Diet food (or dietetic food) refers to any food or beverage whose recipe is altered to reduce fat, carbohydrates, and/or sugar in order to make it part of a weight loss program or diet. Such foods are usually intended to assist in weight loss or a change in body type, although bodybuilding supplements are designed to increase weight.

==Terminology==
In addition to diet other words or phrases are used to identify and describe these foods including light, zero calorie, low calorie, low fat, no fat and sugar free. In some areas use of these terms may be regulated by law. For example, in the U.S. a product labeled as "low fat" must not contain more than 3 grams of fat per serving; and to be labeled "fat free" it must contain less than 0.5 grams of fat per serving.

==Process==
The process of making a diet version of a food usually requires finding an adequate low-food-energy substitute for some high-food-energy ingredient.

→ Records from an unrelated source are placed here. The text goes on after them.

Lemma writeField_Ok c name index f : Wf c -> fieldOk c f -> (0 < pf_number f)%Z -> exists out, writeField name index f = Ok out.
Proof.
  intros Hc [Hn Ht _] Hnum. unfold writeField. rewrite (proj2 (checks_Ok _)); [by eexists|]. repeat constructor; cbn.
  - by rewrite (identifier_nonempty _ Hn), (declaration_nonempty c).
  - by rewrite Hn.
  - by apply Z.leb_gt.
Qed.
Lemma writeMessage_Ok file c name : Wf c -> fi_messages file = c_messages c -> is_Some (c_messages c !! name) -> exists out, writeMessage file name = Ok out.
Proof.
  intros Hc Hf [m Hm]. unfold writeMessage. rewrite Hf, Hm. destruct (wf_message _ Hc _ _ Hm) as (Hname&Hid&_&[Hfields _ Hnums]).
  rewrite (proj2 (checks_Ok _)); [|repeat constructor; cbn; rewrite Hname; [by apply identifier_nonempty|by rewrite String.eqb_refl]]. cbn [mbind outcome_bind].
  destruct (mapOutcome_exists (fun '(index, field) => writeField (pm_name m) index field) (imap pair (pm_fields m))) as [ys ->]; [|by eexists].
  intros [i f] (k&Hk)%list_elem_of_lookup. rewrite list_lookup_imap in Hk. destruct (pm_fields m !! k) as [g|] eqn:E; [|done]. cbn in Hk. injection Hk as <- <-.
  eapply writeField_Ok; [done| |].
  - rewrite list.Forall_forall in Hfields. apply Hfields. by eapply list_elem_of_lookup_2.
  - assert (map pf_number (pm_fields m) !! k = Some (pf_number g)) as Hg by (change (map pf_number) with (fmap (M:=list) pf_number); by rewrite list_lookup_fmap, E).
    rewrite Hnums in Hg. change (map protobufFieldNumber) with (fmap (M:=list) protobufFieldNumber) in Hg. rewrite list_lookup_fmap in Hg.
    destruct (seq 0 _ !! k); [|done]. cbn in Hg. injection Hg as <-. apply protobufFieldNumber_ok.
Qed.
Lemma writeMethod_Ok c m : Wf c -> methodOk c m -> exists out, writeMethod m = Ok out.
Proof.
  intros Hc [Hn Hh Hr _ Hin Hout]. unfold writeMethod. rewrite (proj2 (checks_Ok _)); [by eexists|].
  assert (forall n, n = emptyMessage \/ is_Some (c_messages c !! n) -> String.eqb n "" = false) as Hne.
  { intros n [->|[msg Hm]]; [done|]. apply identifier_nonempty. by destruct (wf_message _ Hc _ _ Hm) as (_&?&_). }
  assert (String.eqb (me_input m) "" = false) as Hi by (apply Hne; destruct Hin as [(?&_)|(msg&Hm&_)]; [by left|right; by eexists]).
  assert (String.eqb (me_output m) "" = false) as Ho by (apply Hne; destruct Hout as [(?&_)|(msg&f&Hm&_)]; [by left|right; by eexists]).
  repeat constructor; cbn [fst].
  - by rewrite (identifier_nonempty _ Hn), Hi, Ho.
  - by rewrite Hn.
  - by rewrite bool_decide_eq_true_2.
  - by destruct (me_httpPath m).
Qed.
Lemma renderProto_Ok service c pkg goPkg :
  fileOk service c -> validatePackage pkg = Ok tt -> validateGoPackage goPkg = Ok tt ->
  exists source, renderProto (mkFile pkg goPkg service (c_messages c) (c_imports c)) = Ok source.
Proof.
  intros [[Hid _] Hne Hm _ Hc] Hp Hg. unfold renderProto. cbn [fi_service fi_packageName fi_goPackage fi_messages]. rewrite Hp, Hg. cbn [mbind outcome_bind].
  rewrite (proj2 (checks_Ok _)); [|repeat constructor; cbn; [by rewrite Hid|by destruct (ps_methods service)]]. cbn [mbind outcome_bind].
  destruct (mapOutcome_exists writeMethod (ps_methods service)) as [methods ->].
  { intros m Hin. rewrite list.Forall_forall in Hm. by eapply writeMethod_Ok, Hm. }
  cbn [mbind outcome_bind]. destruct (mapOutcome_exists (writeMessage (mkFile pkg goPkg service (c_messages c) (c_imports c))) (sortedKeys (c_messages c))) as [messages ->]; [|by eexists].
  intros name Hin. eapply writeMessage_Ok; [done|done|]. unfold sortedKeys in Hin. rewrite sortStrings_Permutation in Hin.
  apply list_elem_of_fmap in Hin as ([n m]&->&Hin). apply elem_of_map_to_list in Hin. by eexists.
Qed.
End Render.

This can be as simple as replacing some or all of the food's sugar with a sugar substitute as is common with diet soft drinks such as Coca-Cola (for example Diet Coke), or substituting water. In some snacks, the food may be baked instead of fried thus reducing the food energy. In other cases, low-fat ingredients may be used as replacements.

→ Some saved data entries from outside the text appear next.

(* ===== verification/Tool.v ===== *)
(** * What the command-line tools stand on

    The file system, the standard streams and the flags, as far as cmd/invariant-schema
    and cmd/invariant-openapi use them (os, path/filepath, flag), and the atomic write the
    two tools share. *)
From S2P Require Import Prelude GoStrings StringFacts Json.

Module Files.

(** ** The world

    Paths are texts: one text names one file, and links are not followed.  The contents of
    a file survive a loss of power once they are synced; until then nothing is known of
    them.  [w_past] keeps every earlier state of the files, because an entry of a directory
    that was replaced may be there again after a loss of power.  [w_faults] is what the
    system answers to the next calls, and a call that fails may have written a part;
    [w_randoms] are the numbers [CreateTemp] draws. *)
Record File : Type := mkFile { f_data : string; f_mode : Z; f_synced : bool }.
Record Fault : Type := mkFault { ft_text : string; ft_wrote : nat }.
Record World : Type := mkWorld {
  w_files : gmap string File;
  w_past : list (gmap string File);
  w_faults : list (option Fault);
  w_randoms : list N;
  w_stdout : string;
  w_stderr : string
}.
Definition history (w : World) : list (gmap string File) := w_files w :: w_past w.

(** What a path may hold when the process is killed or the power fails. *)
Definition mayHold (w : World) (path : string) (c : option string) : Prop :=
  exists files, files ∈ history w /\
    match files !! path with
    | None => c = None
    | Some f => f_synced f = true -> c = Some (f_data f)
    end.

(** ** The monad

    A step ends with a value or leaves with an error; the world it leaves is kept. *)
Inductive Exit : Type :=
  | ErrHelp
  | ErrText (text : string)
  | Panicked (text : string)
  | OutOfFuel.
Definition IO (A : Type) : Type := World -> (A + Exit) * World.
#[export] Instance IO_ret : MRet IO := fun A a w => (inl a, w).
#[export] Instance IO_bind : MBind IO := fun A B k m w =>
  match m w with
  | (inl a, w') => k a w'
  | (inr e, w') => (inr e, w')
  end.
Definition leave {A} (e : Exit) : IO A := fun w => (inr e, w).
Definition throw {A} (text : string) : IO A := leave (ErrText text).
Definition throwIf (cond : bool) (text : string) : IO unit := if cond then throw text else mret tt.
Definition ofOutcome {A} (m : Outcome A) : IO A :=
  match m with
  | Ok a => mret a
  | Err e => throw e
  | Panic e => leave (Panicked e)
  | NoFuel => leave OutOfFuel
  end.
(** [fmt.Errorf("...: %w", err)]. *)
Definition wrapIO {A} (prefix : string) (m : IO A) : IO A := fun w =>
  match m w with
  | (inr (ErrText e), w') => (inr (ErrText (prefix +:+ e)), w')
  | r => r
  end.
(** [defer]: the cleanup runs whatever happened, and its error is dropped. *)
Definition deferred {A} (m : IO A) (cleanup : IO unit) : IO A := fun w =>
  let '(r, w1) := m w in (r, (cleanup w1).2).
(** The cleanup runs when the step failed. *)
Definition orElse {A} (m : IO A) (cleanup : IO unit) : IO A := fun w =>
  match m w with
  | (inr e, w1) => (inr e, (cleanup w1).2)
  | r => r
  end.

(** ** System calls *)

Definition ask : IO (option Fault) := fun w =>
  match w_faults w with
  | [] => (inl None, w)
  | f :: fs => (inl f, mkWorld (w_files w) (w_past w) fs (w_randoms w) (w_stdout w) (w_stderr w))
  end.
Definition look : IO (gmap string File) := fun w => (inl (w_files w), w).
Definition change (f : gmap string File -> gmap string File) : IO unit := fun w =>
  (inl tt, mkWorld (f (w_files w)) (history w) (w_faults w) (w_randoms w) (w_stdout w) (w_stderr w)).
(** A call that succeeds with an effect, or fails with none. *)
Definition call (f : gmap string File -> gmap string File) : IO unit :=
  answer ← ask;
  match answer with Some e => throw (ft_text e) | None => change f end.

Inductive Lookup (A : Type) : Type :=
  | Found (a : A)
  | NotExist (text : string)
  | Unreadable (text : string).
#[global] Arguments Found {A}.
#[global] Arguments NotExist {A}.
#[global] Arguments Unreadable {A}.

Definition lookupFile (op path : string) : IO (Lookup File) :=
  answer ← ask;
  match answer with
  | Some e => mret (Unreadable (ft_text e))
  | None =>
      files ← look;
      mret match files !! path with
           | Some f => Found f
           | None => NotExist (op +:+ " " +:+ path +:+ ": no such file or directory")
           end
  end.
Definition ReadFile (path : string) : IO (Lookup string) :=
  r ← lookupFile "open" path;
  mret match r with Found f => Found (f_data f) | NotExist e => NotExist e | Unreadable e => Unreadable e end.

(** [stdout.Write] and [fmt.Fprintf(stderr, ...)]; the error is the caller's to use. *)
Definition appendTo (toStdout : bool) (text : string) : IO unit := fun w =>
  (inl tt,
   if toStdout then mkWorld (w_files w) (w_past w) (w_faults w) (w_randoms w) (w_stdout w +:+ text) (w_stderr w)
   else mkWorld (w_files w) (w_past w) (w_faults w) (w_randoms w) (w_stdout w) (w_stderr w +:+ text)).
Definition print (toStdout : bool) (text : string) : IO (option string) :=
  answer ← ask;
  _ ← appendTo toStdout match answer with Some e => takeString (ft_wrote e) text | None => text end;
  mret (ft_text <$> answer).
Definition WriteStdout (text : string) : IO unit :=
  r ← print true text; match r with Some e => throw e | None => mret tt end.
Definition Fprint (toStdout : bool) (text : string) : IO unit := _ ← print toStdout text; mret tt.

(** ** Paths *)

Definition cleanStep (rooted : bool) (out : list string) (elem : string) : list string :=
  if String.eqb elem "" || String.eqb elem "." then out
  else if String.eqb elem ".." then
    match out with
    | top :: rest => if String.eqb top ".." then ".." :: out else rest
    | [] => if rooted then [] else [".."]
    end
  else elem :: out.
Definition Clean (path : string) : string :=
  if String.eqb path "" then "."
  else
    let rooted := HasPrefix path "/" in
    let text := Join (rev (foldl (cleanStep rooted) [] (Split path SLASH))) "/" in
    if rooted then "/" +:+ text else if String.eqb text "" then "." else text.
Definition Dir (path : string) : string :=
  match CutLast path SLASH with
  | Some (before, _) => Clean (before +:+ "/")
  | None => "."
  end.
Definition Base (path : string) : string :=
  if String.eqb path "" then "."
  else
    let stripped := revString (trimLeftByte SLASH (revString path)) in
    let last := match CutLast stripped SLASH with Some (_, after) => after | None => stripped end in
    if String.eqb last "" then "/" else last.

Example path_parts :
  (map Dir ["a"; "a/b"; "/a"; "a//b/../c"; "a/b/"; "../../x"], map Base ["a"; "a/b"; "/"; "a/b//"; ""])
  = ([".";  "a"; "/"; "a"; "a/b"; "../.."], ["a"; "b"; "/"; "b"; "."]).
Proof. reflexivity. Qed.

(** ** The atomic write *)

Definition joinPath (dir name : string) : string := if HasSuffix dir "/" then dir +:+ name else dir +:+ "/" +:+ name.
(** [os.CreateTemp] of a pattern that ends in [*.tmp]: names are drawn until one is free. *)
Fixpoint freshName (files : gmap string File) (prefix : string) (randoms : list N) : option (string * list N) :=
  match randoms with
  | [] => None
  | n :: randoms =>
      let name := prefix +:+ FormatUint n +:+ ".tmp" in
      match files !! name with
      | Some _ => freshName files prefix randoms
      | None => Some (name, randoms)
      end
  end.
Definition CreateTemp (dir base : string) : IO string :=
  if negb (noByte SLASH base) then throw ("createtemp ." +:+ base +:+ ".*.tmp: pattern contains path separator")
  else
    let prefix := joinPath dir ("." +:+ base +:+ ".") in
    answer ← ask;
    match answer with
    | Some e => throw (ft_text e)
    | None => fun w =>
        match freshName (w_files w) prefix (w_randoms w) with
        | None => (inr (ErrText ("createtemp " +:+ prefix +:+ "*.tmp: file already exists")), w)
        | Some (name, randoms) =>
            (inl name, mkWorld (<[name := mkFile "" 384 false]> (w_files w)) (history w) (w_faults w) randoms (w_stdout w) (w_stderr w))
        end
    end.

Definition setFile (path : string) (f : File -> File) : gmap string File -> gmap string File := alter f path.
Definition Chmod (path : string) (mode : Z) : IO unit := call (setFile path (fun f => mkFile (f_data f) mode (f_synced f))).
Definition WriteTo (path data : string) : IO unit :=
  answer ← ask;
  let written := match answer with Some e => takeString (ft_wrote e) data | None => data end in
  _ ← change (setFile path (fun f => mkFile (f_data f +:+ written) (f_mode f) false));
  match answer with Some e => throw (ft_text e) | None => mret tt end.
Definition Sync (path : string) : IO unit := call (setFile path (fun f => mkFile (f_data f) (f_mode f) true)).
Definition Close : IO unit := call id.
Definition Rename (from to : string) : IO unit :=
  call (fun files => match files !! from with Some f => <[to := f]> (delete from files) | None => files end).
Definition Remove (path : string) : IO unit := call (delete path).

Definition writeFileAtomically (path data : string) : IO unit :=
  let directory := Dir path in
  info ← lookupFile "stat" path;
  mode ← match info with
         | Found f => mret (f_mode f)
         | NotExist _ => mret 420%Z
         | Unreadable e => throw e
         end;
  temporaryPath ← CreateTemp directory (Base path);
  deferred
    (_ ← orElse (Chmod temporaryPath mode) Close;
     _ ← orElse (WriteTo temporaryPath data) Close;
     _ ← orElse (Sync temporaryPath) Close;
     _ ← Close;
     Rename temporaryPath path)
    (Remove temporaryPath).
End Files.

(** ** Flags *)

Module Flags.
Import Files.

Inductive FlagKind : Type := StringFlag | MessageFlag.
Record FlagDef : Type := mkFlag { fl_name : string; fl_kind : FlagKind; fl_default : string; fl_usage : string }.
Definition Values : Type := gmap string (list string).
Inductive Parsed : Type :=
  | ParsedFlags (values : Values) (positional : list string)
  | HelpRequested
  | BadFlags (text : string).

Inductive ArgText : Type :=
  | Positional
  | Terminator
  | BadSyntax
  | Named (name : string) (value : option string).
Definition EQUALS : ascii := "=".
Fixpoint cutValue (s : string) : string * option string :=
  match s with
  | EmptyString => (EmptyString, None)
  | String c r => if Ascii.eqb c EQUALS then (EmptyString, Some r) else let '(n, v) := cutValue r in (String c n, v)
  end.
Definition argName (name : string) : ArgText :=
  match name with
  | EmptyString => BadSyntax
  | String c r =>
      if Ascii.eqb c "-" || Ascii.eqb c EQUALS then BadSyntax
      else let '(n, v) := cutValue r in Named (String c n) v
  end.
Definition argText (s : string) : ArgText :=
  match s with
  | String "-" EmptyString => Positional
  | String "-" (String "-" EmptyString) => Terminator
  | String "-" (String "-" name) => argName name
  | String "-" name => argName name
  | _ => Positional
  end.

(** [flag.Value.Set]: a string replaces, a message name is appended. *)
Definition setFlag (d : FlagDef) (value : string) (values : Values) : string + Values :=
  match fl_kind d with
  | StringFlag => inr (<[fl_name d := [value]]> values)
  | MessageFlag =>
      if String.eqb value "" then inl "message name must not be empty"
      else inr (<[fl_name d := default [] (values !! fl_name d) ++ [value]]> values)
  end.
Definition findFlag (defs : list FlagDef) (name : string) : option FlagDef :=
  list_find (fun d => fl_name d = name) defs ≫= fun r => Some r.2.

(** [FlagSet.Parse], one argument or two at a time. *)
Fixpoint parse (defs : list FlagDef) (args : list string) (values : Values) {struct args} : Parsed :=
  match args with
  | [] => ParsedFlags values []
  | s :: rest =>
      match argText s with
      | Positional => ParsedFlags values args
      | Terminator => ParsedFlags values rest
      | BadSyntax => BadFlags ("bad flag syntax: " +:+ s)
      | Named name value =>
          match findFlag defs name with
          | None =>
              if String.eqb name "help" || String.eqb name "h" then HelpRequested
              else BadFlags ("flag provided but not defined: -" +:+ name)
          | Some d =>
              let invalid v e := BadFlags ("invalid value " +:+ Quote v +:+ " for flag -" +:+ name +:+ ": " +:+ e) in
              match value, rest with
              | Some v, _ => match setFlag d v values with inl e => invalid v e | inr values => parse defs rest values end
              | None, v :: rest => match setFlag d v values with inl e => invalid v e | inr values => parse defs rest values end
              | None, [] => BadFlags ("flag needs an argument: -" +:+ name)
              end
          end
      end
  end.

Definition usageLine (d : FlagDef) : string :=
  "  -" +:+ fl_name d +:+ match fl_kind d with StringFlag => " string" | MessageFlag => " value" end +:+ str1 LF
  +:+ "    " +:+ str1 TAB +:+ fl_usage d +:+ (if String.eqb (fl_default d) "" then "" else " (default " +:+ Quote (fl_default d) +:+ ")") +:+ str1 LF.
Definition flag_le (a b : FlagDef) : Prop := string_le (fl_name a) (fl_name b).
#[export] Instance flag_le_dec a b : Decision (flag_le a b).
Proof. unfold flag_le, string_le. apply _. Defined.
Definition flagUsage (command : string) (defs : list FlagDef) : string :=
  "Usage of " +:+ command +:+ ":" +:+ str1 LF +:+ String.concat "" (map usageLine (merge_sort flag_le defs)).

(** The flag set of a command, with ContinueOnError and its output on stderr. *)
Definition Parse (command : string) (defs : list FlagDef) (args : list string) : IO (Values * list string) :=
  match parse defs args ∅ with
  | ParsedFlags values positional => mret (values, positional)
  | HelpRequested => _ ← Fprint false (flagUsage command defs); leave ErrHelp
  | BadFlags text => _ ← Fprint false (text +:+ str1 LF); _ ← Fprint false (flagUsage command defs); throw text
  end.
Definition flagValue (values : Values) (d : FlagDef) : string :=
  match values !! fl_name d ≫= list.last with Some v => v | None => fl_default d end.
Definition flagList (values : Values) (d : FlagDef) : list string := default [] (values !! fl_name d).
End Flags.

In whole grain foods, the high fiber content effectively displaces some of the starch component of the flour. Since certain kinds of fibers have no food energy, this results in a moderate energy reduction. Another process relies on the intentional addition of other reduced-food-energy ingredients, such as resistant starch or dietary fiber, to replace part of the flour and achieve a more significant energy reduction.

== Example of low-fat foods ==

The low-fat foods are those that have 30% of their calories or less from fats. So, if a food contains fewer than 3 gram of fat per 100 calories, it is a low fat food. Examples of cereals, grain, and pasta products are corn or whole wheat tortillas, oatmeal, baked crackers, whole grain versions of noodles, and pita bread. Examples of protein sources are beans, lentils, tofu, egg white, tuna, and peas. On the other hand, polyunsaturated fatty acids such as omega 3 and omega 6 fatty acids can be beneficial to the body. Nutritious foods are avocado, almond, salmon, cashews, seeds, and walnuts.

==Controversy==
In diet foods which replace the sugar with lower-food-energy substitutes, there is some controversy based around the possibility that the sugar substitutes used to replace sugar are themselves harmful. Artificial sweeteners have been the subject of intense scrutiny for decades, but according to the National Cancer Institute and other health agencies, there is no sound scientific evidence that any of the artificial sweeteners approved for use in the U.S. cause cancer or other serious health problems. Numerous research studies confirm that artificial sweeteners are generally safe in limited quantities, even for pregnant women.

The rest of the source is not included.